Abono integro de la paga extra en situación de maternidad y paternidad. Condición más beneficiosa.

Sentencia nº 179/2018 de la Audiencia Nacional ,Sala de lo Social, 22 de noviembre de 2018.

Aunque desde los años 70 la empresa venía abonando íntegramente las pagas extraordinarias a las personas que causaban baja por maternidad, el 9-7-1998  la empresa firmó un acuerdo según el cual el cual se garantizaba que los trabajadores que hubieran tenido suspendido su contrato por maternidad, paternidad, riesgo durante el embarazo o durante la lactancia de un menor de 9 meses percibieran el 100% del salario, de la misma forma que se venía realizando con la IT. Se añadía que las cuantías percibidas no podían superar las percibidas por los trabajadores en activo. Con ocasión de la digitalización de las nóminas, la empresa comprueba que existe una disfunción en estas cuantías, ya que al incluir la prestación de Seguridad Social y el complemento de las pagas extraordinarias, los trabajadores en esta situación estaban percibiendo unos ingresos superiores a los de los trabajadores en activo. La empresa, consciente del error administrativo decide corregir esta situación de forma unilateral. Disconforme, la representación de los trabajadores interpone demanda de conflicto colectivo en la que se solicita que se dicte sentencia en la que se declare el derecho los trabajadores en las situaciones antes señaladas a la percepción integra de las pagas extraordinarias de julio, septiembre y Navidad, al considerar que se trata de una condición más beneficiosa que ha sido desconocida por la empresa de forma unilateral. Por el contrario la empresa niega su existencia al considerar que existió un error en la confección de las nóminas de los trabajadores que causan baja en estas situaciones. Para resolver la cuestión, la AN recuerda el criterio del TS para considerar que existe una condición más beneficiosa, y que son los siguientes:

a) tratarse de una ventaja o beneficio que supera la regulación legal o convencional de la relación de trabajo se haya adquirido y disfrutado por una voluntad inequívoca para su concesión, de suerte que la ventaja se incorpora al nexo contractual precisamente por ese acto de voluntad.

b) No debe tratarse de una mera liberalidad – o tolerancia- del empresario.

c) Mantiene su vigencia mientras las partes no acuerden otra cosa o mientras no sea compensada o neutralizada en virtud de una norma posterior legal o pactada colectivamente que sea más favorable.

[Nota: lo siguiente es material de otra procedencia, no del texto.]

(* ===== verification/ReflectValue.v ===== *)
(** * Type-erased values and calls through them: reflect/Value.{h,cpp}, the calls
    of Method.h and Field.h

    A [World] is the registry of classes and a store of cells: variables of the
    program and the temporaries that values own.  A [Value] is the value class the
    templates pick for a type and the cell its member [m_value] is in, or refers
    to: [NumberValue] with [ref] set is [NumberValue<T&>], and its cell is the
    variable of the caller.  Values of a const type do not compile
    ([valueDataReference] would drop the const), so there are none.  An object of a
    class, and a function object of some type, is a number that stands for its
    contents, which belong to the application.

    A number is an integer or a floating-point number ([FloatText]).  One definition
    stands for the accessors of all types of numbers: [numberValue KInt] is
    [intValue], and so on.  [char] is signed.  Cells are never freed. *)

From stdpp Require Import base list numbers strings gmap.
From Stdlib Require Import ZArith Lia.
From Stdlib Require Import Floats.SpecFloat.
From S2P Require Import Prelude HttpHeader Double FloatText TypeDescriptor Reflect.

(** ** Numbers and their texts *)

Inductive NumKind := KInt | KInt64 | KChar | KInt8 | KShort | KBool | KFloat | KDouble.

#[export] Instance NumKind_eq_dec : EqDecision NumKind.
Proof. solve_decision. Defined.

Inductive Num := NInt (z : Z) | NFlt (x : spec_float).

Definition plain_of (k : NumKind) : Plain :=
  match k with
  | KInt => PInt | KInt64 => PInt64 | KChar => PChar | KInt8 => PInt8 | KShort => PShort | KBool => PBool
  | KFloat => PFloat | KDouble => PDouble
  end.

(** The format of a floating-point type. *)
Definition format (k : NumKind) : option Format :=
  match k with KFloat => Some binary32 | KDouble => Some binary64 | _ => None end.

(** The other types are integers of some width. *)
Definition width (k : NumKind) : Z :=
  match k with KInt | KFloat => 32 | KInt64 | KDouble => 64 | KChar | KInt8 => 8 | KShort => 16 | KBool => 1 end.
(** C38: every request comes to an end.  Whatever the network reports, a request
    spends at most one more round than there are redirects left, never takes a
    stream that is not there, and returns or waits for the network; the only
    exception is the call of the function [onResponse], which nothing sets. *)
Theorem DoRequest_ends (fuel : nat) (env : nat -> list IoEvent) (s : BeastSession) :
  0 <= numberOfRedirects s < Z.of_nat fuel ->
  match beast_DoRequest fuel env s with
  | Ret (_, s') => 0 <= numberOfRedirects s' <= numberOfRedirects s
  | Killed w => w = "std::bad_function_call"%string /\ onResponse s = false
  | Undef _ => False
  end.
Proof.
  revert env s. induction fuel as [|fuel IH]; intros env s Hn; [lia|]. cbn [beast_DoRequest]. rewrite bind_upd.
  destruct (DoOneRequest_steady (with_stopped false s)) as (s1 & H1 & Hs1 & Ho1 & Hn1 & Hf1).
  cbn [onResponse numberOfRedirects with_stopped] in Ho1, Hn1. rewrite (bind_run _ _ _ _ _ H1).
  pose proof (steady_run (env 0%nat) s1 Hs1 ltac:(lia)) as Hr. unfold bindS at 1.
  destruct (run (env 0%nat) s1) as [[ret s2]| |]; [|by rewrite <-Ho1|done]. destruct Hr as [A1 A2 A3 A4 A5].
  destruct ret; cbn [negb]; [|cbn; lia]. rewrite bind_get. destruct (followNextRedirect s2); [|cbn; lia].
  destruct (A5 eq_refl) as [?|Hlt]; [congruence|]. specialize (IH (fun i => env (S i)) s2 ltac:(lia)).
  destruct (beast_DoRequest fuel _ s2) as [[b s3]| |]; [lia|by rewrite <-Ho1, <-A2|done].
Qed.

(** ** What one round of a request amounts to *)

(** The operations of a round with the error each one stands for. *)
Definition stages (tls : bool) (m : Message) : list (ErrorCode * (Z -> IoEvent)) :=
  [(HOST_RESOLUTION_FAILURE, Resolved); (CONNECTION_FAILURE, Connected)] ++
  (if tls then [(SSL_CONNECT_ERROR, HandShaken)] else []) ++
  [(NETWORK_SEND_FAILURE, Written); (NETWORK_RECEIVE_ERROR, fun ec => Received ec m)].

(** The network completes the operations with the given codes. *)
Definition reports (l : list (ErrorCode * (Z -> IoEvent))) (codes : list Z) : list IoEvent :=
  zip_with (fun st c => st.2 c) l codes.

En el supuesto enjuiciado la empresa ha admitido que, sin tener reflejo en norma escrita, la empresa ha venido abonando a los trabajadores en estas situaciones la cuantía íntegra de las pagas extraordinarias desde los años 70 y esta conducta evidencia la voluntad de la empresa de incorporar este derecho al nexo contractual de sus trabajadores. Esto supone que detraer cantidad alguna del importe de las gratificaciones extraordinarias es contrario a la doctrina del TS y, por tanto, se estima la demanda. Respecto de las alegaciones de la empresa la AN señala que:

a) La decisión empresarial de complementar las prestaciones de SS hasta el 100% del salario, como se hizo con la IT, no ha de implica que deba aplicarse la norma del convenio colectivo según el que las cantidades percibidas por los trabajadores IT por todos los conceptos no debe superar las percibidas de encontrarse trabajando, al establecer la normativa aplicable (CC art. 1283) que no caber la interpretación analógica para cubrir las lagunas del convenio colectivo aplicable.

b) No puede alegarse un error en las nóminas, detectado casi 20 años después, según el que lo percibido por los trabajadores en estas situaciones de baja sea superior al que percibido de encontrarse trabajando, ya que esa posibilidad no está proscrita por el convenio aplicable.

c) No se produce una desigualdad retributiva entre los trabajadores que causan baja por maternidad, paternidad o riesgo durante el embarazo o lactancia y el resto de empleados de la plantilla, ya que no son colectivos homogéneos. Además, y en todo caso, el supuesto trato desigual tendría su justificación en el principio de igualdad de trato y oportunidades entre mujeres y hombres por suponer un incentivo a la conciliación de la vida laboral con la vida personal y familiar.